Treatment Effects Using Linear Regression

Murray Keogh · June 7, 2020

Ankylosing Spondylitis is an auto-immune disease which causes inflammation and eventual seizing up (ankylosis) of the joints of the spine, and to a lesser extent of the hips and shoulders. To determine the effects of treatment on this disease, patients were randomly allocated to either a treatment group, in which they received physiotherapy involving daily stretching exercises for their hip joints, or to a control group in which no stretching or other physiotherapy was provided. Hip mobility in terms of flexion (bringing the knee up towards the chest) and rotation (rotating the knee inwards and outwards) were measured on each side (right and left), before the study commenced, and after it was completed.

In this blog post, I will utilize linear regression models to ascertain the impact of treatment on hip mobility. The data from the study is avaiable as a base dataset readily available in the R environment called “hips”. All of the code for this analysis can be found on my Github.

Exploratory Data Analysis

To begin any analysis, exploratory data analysis must be conducted. I will only share a few of the more important findings from my EDA process.

Boxplots were created to analyze the differences in mobility before and after treatment (or no treatment for the control group) :

From the boxplot output, I observe that there there is minimal differences for the four predictor variables between the left and right side. The raftvariable has a slightly higher median for the right side versus the left. The rbef variable has a large IQR range for the left side versus the right. However, the fbef, faft, and raft variables all have a higher median for the treatment group versus the control group. The rbef median for the control group is slightly higher than the treatment group, but the treatment group has a larger IQR range.

Correlations between the mobility variables were computed as well :

Positive correlations are seen between the before and after variables as the flexion and rotation angles before would correlate with the after values for the majority of patients.

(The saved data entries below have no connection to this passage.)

Definition eipc_chat_response_to_json (null : bool) (resp : eipc_chat_response_t) (buf_size : Z) :
    eipc_status_t * list byte :=
  if null then (EIPC_ERR_INVALID, [])
  else emit EIPC_ERR_FRAME_TOO_LARGE buf_size
    (object [strMember "session_id" (cp_session_id resp); strMember "response" (cp_response resp);
             strMember "model" (cp_model resp); numMember "tokens_used" (cp_tokens_used resp)]).

Definition eipc_chat_response_from_json (null : bool) (json : list byte) (resp : eipc_chat_response_t) :
    eipc_status_t * eipc_chat_response_t :=
  if null then (EIPC_ERR_INVALID, resp)
  else (EIPC_OK, MkChatResponse
    (snd (json_find_string json "session_id" EIPC_SESSION_ID_MAX))
    (snd (json_find_string json "response" 4096))
    (snd (json_find_string json "model" 64))
    (storeFound (fun v => v) (json_find_int json "tokens_used"))).

Record eipc_ack_t := MkAck { ak_request_id : list byte; ak_status : list byte; ak_error : list byte }.

Definition eipc_ack_to_json (null : bool) (ack : eipc_ack_t) (buf_size : Z) : eipc_status_t * list byte :=
  if null then (EIPC_ERR_INVALID, [])
  else emit EIPC_ERR_BUFFER buf_size
    (object [strMember "request_id" (ak_request_id ack); strMember "status" (ak_status ack);
             strMember "error" (json_escape (ak_error ack) 512)]).

Definition eipc_ack_from_json (null : bool) (json : list byte) (ack : eipc_ack_t) :
    eipc_status_t * eipc_ack_t :=
  if null then (EIPC_ERR_INVALID, ack)
  else (EIPC_OK, MkAck
    (snd (json_find_string json "request_id" EIPC_REQUEST_ID_MAX))
    (snd (json_find_string json "status" 32))
    (snd (json_find_string json "error" 256))).

Record eipc_heartbeat_t := MkHeartbeat { hb_service : list byte; hb_status : list byte }.

Definition eipc_heartbeat_to_json (null : bool) (hb : eipc_heartbeat_t) (buf_size : Z) :
    eipc_status_t * list byte :=
  if null then (EIPC_ERR_INVALID, [])
  else emit EIPC_ERR_BUFFER buf_size
    (object [strMember "service" (hb_service hb); strMember "status" (hb_status hb)]).

Record eipc_kv_t := MkKV { kv_key : list byte; kv_value : list byte }.

Record eipc_tool_request_t := MkToolRequest {
  tr_tool : list byte; tr_args : list eipc_kv_t; tr_arg_count : Z; tr_permission : list byte
}.

Definition EIPC_MAX_TOOL_ARGS : Z := 16.

(** [sizeof(args_json)] *)
Definition ARGS_JSON_SIZE : Z := 2048.

(** [snprintf] at the cursor with [room] bytes: up to [room - 1] characters and
    a NUL are stored, nothing when there is no room. *)
Definition snprintfAt (room : Z) (t : list byte) (c : cursor) : option cursor :=
  if room =? 0 then Some c
  else
    let out := snd (snprintf room t) ++ [z2b 0] in
    b ← memcpy (cu_pos c) out (length out) (cu_buf c);
    Some (MkCursor b (cu_pos c)).

Definition argText (a : eipc_kv_t) : list byte :=
  quoted (json_escape (kv_key a) 128) ++ z2b 58 :: quoted (json_escape (kv_value a) 256).

(** The loop over the arguments; the inner [None] is the return of
    [EIPC_ERR_BUFFER]. *)
Fixpoint argsLoop (i : nat) (args : list eipc_kv_t) (c : cursor) : option (option cursor) :=
  match args with
  | [] => Some (Some c)
  | a :: args' =>
      c ← (if (0 <? i)%nat then push (z2b 44) c else Some c);
      let room := u64 (ARGS_JSON_SIZE - Z.of_nat (cu_pos c)) in
      c ← snprintfAt room (argText a) c;
      if room <=? zlen (argText a) then Some None
      else argsLoop (i + 1) args' (MkCursor (cu_buf c) (cu_pos c + length (argText a)))
  end.

Definition argsOf (req : eipc_tool_request_t) : list eipc_kv_t :=
  take (Z.to_nat (Z.min (tr_arg_count req) EIPC_MAX_TOOL_ARGS)) (tr_args req).

(** [stack] is what [args_json] holds before. *)
Definition eipc_tool_request_to_json (null : bool) (stack : list byte) (req : eipc_tool_request_t)
    (buf_size : Z) : option (eipc_status_t * list byte) :=
  if null then Some (EIPC_ERR_INVALID, [])
  else
    c ← push (z2b 123) (MkCursor stack 0);
    r ← argsLoop 0 (argsOf req) c;
    match r with
    | None => Some (EIPC_ERR_BUFFER, [])
    | Some c =>
        c ← push (z2b 125) c;
        b ← CMem.store (cu_pos c) (z2b 0) (cu_buf c);
        args_json ← cstr b;
        Some (emit EIPC_ERR_BUFFER buf_size
          (object [strMember "tool" (tr_tool req); quoted (text "args") ++ z2b 58 :: args_json;
                   strMember "permission" (tr_permission req)]))
    end.

(** ** The buffer of the tool arguments *)

(** What the loop writes for [args] from index [i] on. *)
Definition argsFrom (i : nat) (args : list eipc_kv_t) : list byte :=
  match args with
  | [] => []
  | _ => (if (0 <? i)%nat then [z2b 44] else []) ++ commaSep (argText <$> args)
  end.

Lemma argsFrom_cons i a args :
  argsFrom i (a :: args) = (if (0 <? i)%nat then [z2b 44] else []) ++ argText a ++ argsFrom (i + 1) args.
Proof.
  unfold argsFrom. f_equal. destruct args as [|a' args]; cbn [fmap list_fmap].
  - by rewrite app_nil_r.
  - rewrite Nat.add_1_r. done.
Qed.

Lemma wrote_more xs zs b :
  (length (xs ++ zs) <= length b)%nat ->
  MkCursor (splice 0 (xs ++ zs) b) (length xs) = wrote 0 xs (splice 0 (xs ++ zs) b).
Proof.
  intros Hl. unfold wrote. f_equal. unfold splice. rewrite !take_0. cbn [app Nat.add].
  rewrite <-app_assoc. f_equal. by rewrite drop_app_length.
Qed.

Lemma snprintfAt_fits t xs b :
  (length xs + length t < length b)%nat ->
  exists b', length b' = length b /\
    snprintfAt (zlen b - zlen xs) t (wrote 0 xs b) = Some (MkCursor b' (length xs)) /\
    MkCursor b' (length xs + length t) = wrote 0 (xs ++ t) b'.
Proof.
  intros Hl. exists (splice 0 ((xs ++ t) ++ [z2b 0]) b).
  assert (length ((xs ++ t) ++ [z2b 0]) <= length b)%nat as Hl'.
  { rewrite !length_app. cbn [length]. lia. }
  split_and!.
  - by rewrite length_splice.
  - unfold snprintfAt. rewrite (proj2 (Z.eqb_neq _ _)) by (unfold zlen; lia).
    unfold snprintf. cbn [snd]. rewrite (take_ge t) by (unfold zlen; lia).
    rewrite memcpy_ok; cbn [wrote cu_pos cu_buf Nat.add].
    + rewrite take_ge, (splice_app 0 xs) by lia. cbn [mbind option_bind]. by rewrite <-app_assoc.
    + rewrite length_splice, length_app by (cbn; lia). cbn [length]. lia.
    + lia.
  - rewrite <-wrote_more by done. rewrite length_app. done.
Qed.
Lemma mapSet_ordered k v m : forall lo,
  match lo with None => true | Some l => bytesLess l k end = true -> ordered lo m = true -> ordered lo (mapSet k v m) = true.
Proof.
  induction m as [|[k' v'] m IH]; intros lo Hlo; cbn [mapSet]; [intros _; cbn [ordered]; by rewrite Hlo|].
  cbn [ordered]. rewrite andb_true_iff. intros [Hk' Hm]. destruct (bytesLess k k') eqn:E1.
  - cbn [ordered]. by rewrite Hlo, E1, Hm.
  - destruct (bytesLess k' k) eqn:E2; cbn [ordered].
    + rewrite Hk'. by apply IH.
    + rewrite Hlo. by rewrite (bytesLess_total k k' E1 E2).
Qed.

(** An entry behind all others goes to the end. *)
Lemma mapSet_last k v m : forall lo, ordered lo (m ++ [(k, v)]) = true -> mapSet k v m = m ++ [(k, v)].
Proof.
  induction m as [|[k' v'] m IH]; intros lo; [done|]. cbn [mapSet app ordered]. rewrite andb_true_iff. intros [_ Hm].
  assert (bytesLess k' k = true) as Hk.
  { clear IH. revert k' Hm. induction m as [|[k2 v2] m IH2]; intros k' Hm; cbn [app ordered] in Hm.
    - by apply andb_true_iff in Hm as [? _].
    - apply andb_true_iff in Hm as [H1 H2]. by eapply bytesLess_trans, IH2. }
  rewrite Hk, (bytesLess_asym _ _ Hk). f_equal. by eapply IH.
Qed.
(* ===== verification/CIntent.v ===== *)
(** * Intents of the C SDK: src/sdk/c/src/eipc_json.c

    The JSON of intents, which carry a [float].  The theorem: an intent that
    is printed is read back by the Go side and by the C side, its confidence
    rounded to hundredths. *)

From Stdlib Require Import SpecFloat.
From S2P Require Import Prelude Time Float64 Utf8 Json Message Codec FloatText Events CMem CFrame CJson CFloat.
Local Open Scope string_scope.
Local Open Scope list_scope.
Local Open Scope Z_scope.

Definition EIPC_INTENT_MAX : Z := 64.

Record eipc_intent_t := MkCIntent { ci_intent : list byte; ci_confidence : float32; ci_session_id : list byte }.

Definition intentText (intent : eipc_intent_t) : list byte :=
  object [strMember "intent" (json_escape (ci_intent intent) 256);
          quoted (text "confidence") ++ z2b 58 :: fixed2 (ci_confidence intent);
          strMember "session_id" (json_escape (ci_session_id intent) 128)].

Definition eipc_intent_to_json (null : bool) (intent : eipc_intent_t) (buf_size : Z) : eipc_status_t * list byte :=
  if null then (EIPC_ERR_INVALID, []) else emit EIPC_ERR_BUFFER buf_size (intentText intent).

Definition json_find_float (json : list byte) (key : string) : Z * float32 :=
  let pattern := keyPattern key in
  match strstr pattern json with
  | None => (-1, S754_zero false)
  | Some start =>
      let start := skipWhile isSep (drop (length pattern) start) in
      (0, toFloat (strtod match start with
                          | c :: start' => if isC c 34 then start' else start
                          | [] => start
                          end))
  end.

Definition eipc_intent_from_json (null : bool) (json : list byte) (intent : eipc_intent_t) :
    eipc_status_t * eipc_intent_t :=
  if null then (EIPC_ERR_INVALID, intent)
  else (EIPC_OK, MkCIntent
    (snd (json_find_string json "intent" EIPC_INTENT_MAX))
    (snd (json_find_float json "confidence"))
    (snd (json_find_string json "session_id" EIPC_SESSION_ID_MAX))).

(** ** Printing *)

(** Intents that need no escapes, with strings that fit and are not taken for
    keys, and a number for a confidence. *)
Definition intent_ok (i : eipc_intent_t) : Prop :=
  plain (ci_intent i) /\ zlen (ci_intent i) < EIPC_INTENT_MAX /\
  ci_intent i <> text "confidence" /\ ci_intent i <> text "session_id" /\
  plain (ci_session_id i) /\ zlen (ci_session_id i) < EIPC_SESSION_ID_MAX /\
  valid_binary prec32 emax32 (ci_confidence i) = true /\ finite (ci_confidence i) = true.

Definition intentMembers (i : eipc_intent_t) : list (list byte * cval) :=
  [(text "intent", CStr (ci_intent i)); (text "confidence", CLit (fixed2 (ci_confidence i)));
   (text "session_id", CStr (ci_session_id i))].

Lemma intentText_members i : intent_ok i -> intentText i = object (member <$> intentMembers i).
Proof.
  intros (H1 & H2 & _ & _ & H3 & H4 & _). unfold EIPC_INTENT_MAX, EIPC_SESSION_ID_MAX in *.
  unfold intentText. by rewrite !json_escape_plain by (done || lia).
Qed.

(** The value that reads the rounded hundredths of a confidence. *)
Definition readConfidence (f : float32) : float64 := decimalFloat (signOf f) (roundedOf f) (-2).

(** The Go event the text is read as. *)
Definition goIntent (i : eipc_intent_t) : IntentEvent :=
  MkIntent (string_of_bytes (ci_intent i)) (readConfidence (ci_confidence i)) (string_of_bytes (ci_session_id i)).

Lemma unmarshal_intentText i : intent_ok i -> Unmarshal (intentText i) = Ok (goIntent i).
Proof.
  intros Hi. rewrite intentText_members by done. destruct Hi as (P1 & _ & _ & _ & P2 & _ & Hv & Hf).
  destruct (fixed2_number _ Hv Hf) as [Hc Hp].
  assert (object (member <$> intentMembers i) =
    print (JObj [(text "intent", JStr (ci_intent i)); (text "confidence", JNum (fixed2 (ci_confidence i)));
                 (text "session_id", JStr (ci_session_id i))])) as ->.
  { rewrite print_obj. unfold intentMembers. cbn [map fst snd]. rewrite !str_member by done. done. }
  apply unmarshalStruct_print; [|done|].
  - unfold membersOk. cbn [forallb fst snd]. rewrite Hc. cbn [canonical]. by rewrite !plain_valid.
  - do 3 (erewrite storeMembers_cons; [|reflexivity|cbn [store]; first [by apply storeFloat_num | reflexivity]]). done.
Qed.

Lemma intentText_short i : intent_ok i -> zlen (intentText i) < 1000.
Proof.
  intros Hi. rewrite intentText_members by done. destruct Hi as (_ & L1 & _ & _ & _ & L2 & Hv & Hf).
  destruct (fixed2_plain _ Hv Hf) as [_ L3]. unfold EIPC_INTENT_MAX, EIPC_SESSION_ID_MAX in *.
  unfold intentMembers, object. cbn [fmap list_fmap commaSep]. unfold member. cbn [fst snd valText]. unfold quoted.
  repeat (rewrite zlen_cons || rewrite zlen_app). change (zlen (@nil byte)) with 0.
  change (zlen (text "intent")) with 6. change (zlen (text "confidence")) with 10. change (zlen (text "session_id")) with 10.
  lia.
Qed.

(** ** Reading *)

Lemma keylike_text key : forallb (fun c => negb (isC c 34)) (text key) = true ->
  match text key with c :: _ => (97 <=? b2z c) && (b2z c <=? 122) | [] => false end = true -> keylike (text key).
Proof.
  intros Hn Hc. split.
  - apply Forall_forall. intros c Hin%list_elem_of_In. rewrite forallb_forall in Hn. by apply Hn, negb_true_iff in Hin.
  - destruct (text key) as [|c l]; [done|]. exists c, l. split; [done|]. breflect. lia.
Qed.

Lemma find_float_at ms i key f :
  (length (text key) <= 125)%nat -> keylike (text key) ->
  ms !! i = Some (text key, CLit (fixed2 f)) -> Forall (passes (text key)) (take i ms) ->
  valid_binary prec32 emax32 f = true -> finite f = true ->
  json_find_float (object (member <$> ms)) key = (0, toFloat (readConfidence f)).
Proof.
  intros Hl Hk Hi Hp Hv Hf. rewrite <-(take_drop_middle ms i _ Hi).
  destruct (tailText_closer (drop (S i) ms)) as (c & l & Et & Hc).
  pose proof (strtod_fixed2 f c l Hv Hf Hc) as Hs. destruct (fixed2_finite f Hv Hf) as [Hn E].
  unfold json_find_float. rewrite keyPattern_ok by done.
  change (strstr (quoted (text key)) (object (member <$> ?ms))) with (searched (text key) ms).
  rewrite search_found, after_key by done. cbn [valText skipWhile]. change (isSep (z2b 58)) with true. cbv iota.
  rewrite Et. destruct (hundredthsText_shape _ Hn) as (d & ds & a & b & Eh & Hd & _).
  destruct (digit_facts d Hd) as (F1 & _ & F3 & _).
  assert (exists x xs, fixed2 f ++ c :: l = x :: xs /\ isSep x = false /\ isC x 34 = false) as (x & xs & Ex & X1 & X2).
  { rewrite E, Eh. destruct (signOf f); cbn [minus app]; eexists _, _; by split_and!. }
  rewrite Ex in *. cbn [skipWhile]. rewrite X1, X2. by rewrite Hs.
Qed.

(** At most 1 and at least -1. *)
Definition unitRange (f : float32) : Prop :=
  match f with
  | S754_zero _ => True
  | S754_finite _ m e => e <= 0 /\ Z.pos m <= 2 ^ (- e)
  | _ => False
  end.

Lemma hundredths_unit m e : e <= 0 -> Z.pos m <= 2 ^ (- e) -> hundredths m e <= 100.
Proof.
  intros He Hm. unfold hundredths, roundEven. destruct (Z.leb_spec 0 e) as [H|H].
  { replace e with 0 in * by lia. simpl in *. lia. }
  assert (0 < 2 ^ (- e)) as Hd by (apply Z.pow_pos_nonneg; lia). revert Hd Hm. generalize (2 ^ (- e)). intros d Hd Hm.
  pose proof (Z_div_mod_eq_full (100 * Z.pos m) d) as Hq. pose proof (Z.mod_pos_bound (100 * Z.pos m) d Hd) as Hr.
  destruct ((2 * _ <? d) || _) eqn:Et; [nia|]. rewrite orb_false_iff in Et. destruct Et as [Et _]. breflect.
  assert (100 * Z.pos m / d < 100) by nia. lia.
Qed.

(** The hundredths from -1 to 1 survive the conversion to [float]. *)
Lemma unit_stable s n :
  0 <= n <= 100 -> fixed2 (toFloat (decimalFloat s n (-2))) = minus s ++ hundredthsText n.
Proof.
  intros Hn.
  assert (forallb (fun n => forallb (fun s => bool_decide (fixed2 (toFloat (decimalFloat s n (-2))) = minus s ++ hundredthsText n))
    [true; false]) (seqZ 0 101) = true) as H by by vm_compute.
  rewrite forallb_forall in H. assert (In n (seqZ 0 101)) as Hin by (apply list_elem_of_In, elem_of_seqZ; lia).
  specialize (H n Hin). cbn [forallb] in H. rewrite !andb_true_iff, !bool_decide_eq_true in H. by destruct s; apply H.
Qed.

Lemma fixed2_stable f :
  valid_binary prec32 emax32 f = true -> unitRange f ->
  fixed2 (toFloat (readConfidence f)) = fixed2 f.
Proof.
  intros Hv Hu. assert (finite f = true) as Hf by (by destruct f).
  destruct (fixed2_finite f Hv Hf) as [Hn ->]. apply unit_stable. split; [apply Hn|].
  destruct f as [s|s| |s m e]; cbn [roundedOf]; try lia. by apply hundredths_unit; apply Hu.
Qed.

(** What a C receiver makes of the text. *)
Definition readIntent (i : eipc_intent_t) : eipc_intent_t :=
  MkCIntent (ci_intent i) (toFloat (readConfidence (ci_confidence i))) (ci_session_id i).

Lemma from_intentText i i0 :
  intent_ok i -> eipc_intent_from_json false (intentText i) i0 = (EIPC_OK, readIntent i).
Proof.
  intros Hi. rewrite intentText_members by done. destruct Hi as (P1 & L1 & N1 & N2 & P2 & L2 & Hv & Hf).
  assert (noquote (ci_intent i)) as Q1 by (by apply simple_noquote, plain_simple).
  assert (noquote (fixed2 (ci_confidence i))) as Q2 by (by apply simple_noquote, plain_simple, fixed2_plain).
  unfold eipc_intent_from_json. set (ms := intentMembers i).
  rewrite (find_string_at ms 0 "intent" (ci_intent i))
    by (done || (apply keylike_text; done) || (by apply plain_simple) || (cbn; lia)).
  rewrite (find_float_at ms 1 "confidence" (ci_confidence i))
    by (done || (apply keylike_text; done) || (cbn; lia) ||
        (repeat (apply Forall_cons; split); [|constructor]; split_and!; [repeat constructor|done..])).
  rewrite (find_string_at ms 2 "session_id" (ci_session_id i)); [done|cbn; lia|by apply keylike_text|done| |by apply plain_simple|done].
  repeat (apply Forall_cons; split); try apply Forall_nil_2; split_and!; try done; repeat constructor.
Qed.

(** C21: Intents cross: an intent with a finite confidence, whose strings are
    plain ASCII without quotes, backslashes, [<], [>] and [&] and fit their
    arrays, and whose name is not [confidence] or [session_id], is printed by
    the C side into a buffer of 1000 bytes or more as JSON that Go decodes to
    the event with the same strings and, as its confidence, the float64 nearest
    to the C confidence rounded to hundredths, and that the C side reads back to
    the same strings; a confidence from -1 to 1 comes back as a float that
    prints the same. *)
Theorem intent_crosses (i i0 : eipc_intent_t) (buf_size : Z) :
  intent_ok i -> 1000 <= buf_size ->
  eipc_intent_to_json false i buf_size = (EIPC_OK, intentText i) /\
  Unmarshal (intentText i) = Ok (goIntent i) /\
  eipc_intent_from_json false (intentText i) i0 = (EIPC_OK, readIntent i) /\
  (unitRange (ci_confidence i) -> fixed2 (ci_confidence (readIntent i)) = fixed2 (ci_confidence i)).
Proof.
  intros Hi Hb. split_and!.
  - pose proof (intentText_short i Hi) as Hs. apply emit_fits. lia.
  - by apply unmarshal_intentText.
  - by apply from_intentText.
  - destruct Hi as (_ & _ & _ & _ & _ & _ & Hv & _). by apply fixed2_stable.
Qed.

(** 0.95f, which is 15938355 / 2^24. *)
Definition sampleCIntent : eipc_intent_t := MkCIntent (text "move_left") (S754_finite false 15938355 (-24)) [].

Lemma intent_crosses_witness :
  intentText sampleCIntent = text (String.concat (String.String (Ascii.ascii_of_nat 34) EmptyString)
    ["{"; "intent"; ":"; "move_left"; ","; "confidence"; ":0.95,"; "session_id"; ":"; ""; "}"]) /\
  Unmarshal (intentText sampleCIntent) = Ok (MkIntent "move_left" (decimalFloat false 95 (-2)) "") /\
  ci_confidence (readIntent sampleCIntent) = ci_confidence sampleCIntent.
Proof.
  split; [by vm_compute|]. split; [|by vm_compute].
  refine (proj1 (proj2 (intent_crosses sampleCIntent sampleCIntent 4096 _ _))); [|done].
  split_and!; (done || by vm_compute).
Defined.

(** A confidence that is no number, or infinite, is printed as a word JSON
    does not have: the Go side refuses the payload. *)
Lemma infinite_intent_refused :
  is_ok (Unmarshal (T := IntentEvent) (intentText (MkCIntent (text "stop") (S754_infinity false) []))) = false /\
  is_ok (Unmarshal (T := IntentEvent) (intentText (MkCIntent (text "stop") S754_nan []))) = false.
Proof. by split; vm_compute. Qed.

Finally, I also created two new variables to calculate the difference between before and after mobility measurements. The histograms below summarize the distributions for both sides and treatment groups :

I observe that the treatment groups for both the Flexion and Rotation angle differences have a higher frequency of larger changes than the control groups. The Rotation angle shows a marked improvement for the treatment group especially. Both the control and treatment groups have the highest frequency between 0 and 5, but the treatment group has a higher frequency for differences above 5, and a lower frequency for negative differences. The Flexion angle has the higher frequency between 0 and 10 for both the treatment and control groups. However, the treatment group has a higher frequency of differences above 10, and also has more extreme differences for both positive and negative differences. This shows a possible treatment effect, but more exploration is needed to confirm what the graphs are showing.

Fitting a Linear Model

To study the possible treatment effect, I will create two linear models for both the flexion and rotation angle differences for one hip side. The linear model summaries can be seen below, using the right hips of the patients.

From the first output, I can conclude that there does not appear to be a treatment effect for the flexion angle difference. This is due to the grp variable not being significant at any level. However, from the second output, I observe that there does appear to be a treatment effect for the rotation angle difference. The grp variable is significant at the 99% significance level for the right side hips.

Also, since the linear models are simply a linear equation, I can also use the estimated coeffiecient to approximate the impact the treatment had. From the second output, I see that the estimated coefficient of 5.4 means that patients in the treatment group experienced an improvment of 5.4 degrees in the rotation angle difference on average.

Conclusion

This is a really simple application of using linear models for health data. I am able to quickly observe the treatment effect on one mobility outcome and approximate the numerical effect on the outcome. In further blog posts, I hope to expand on the application of linear regression to healthcare data.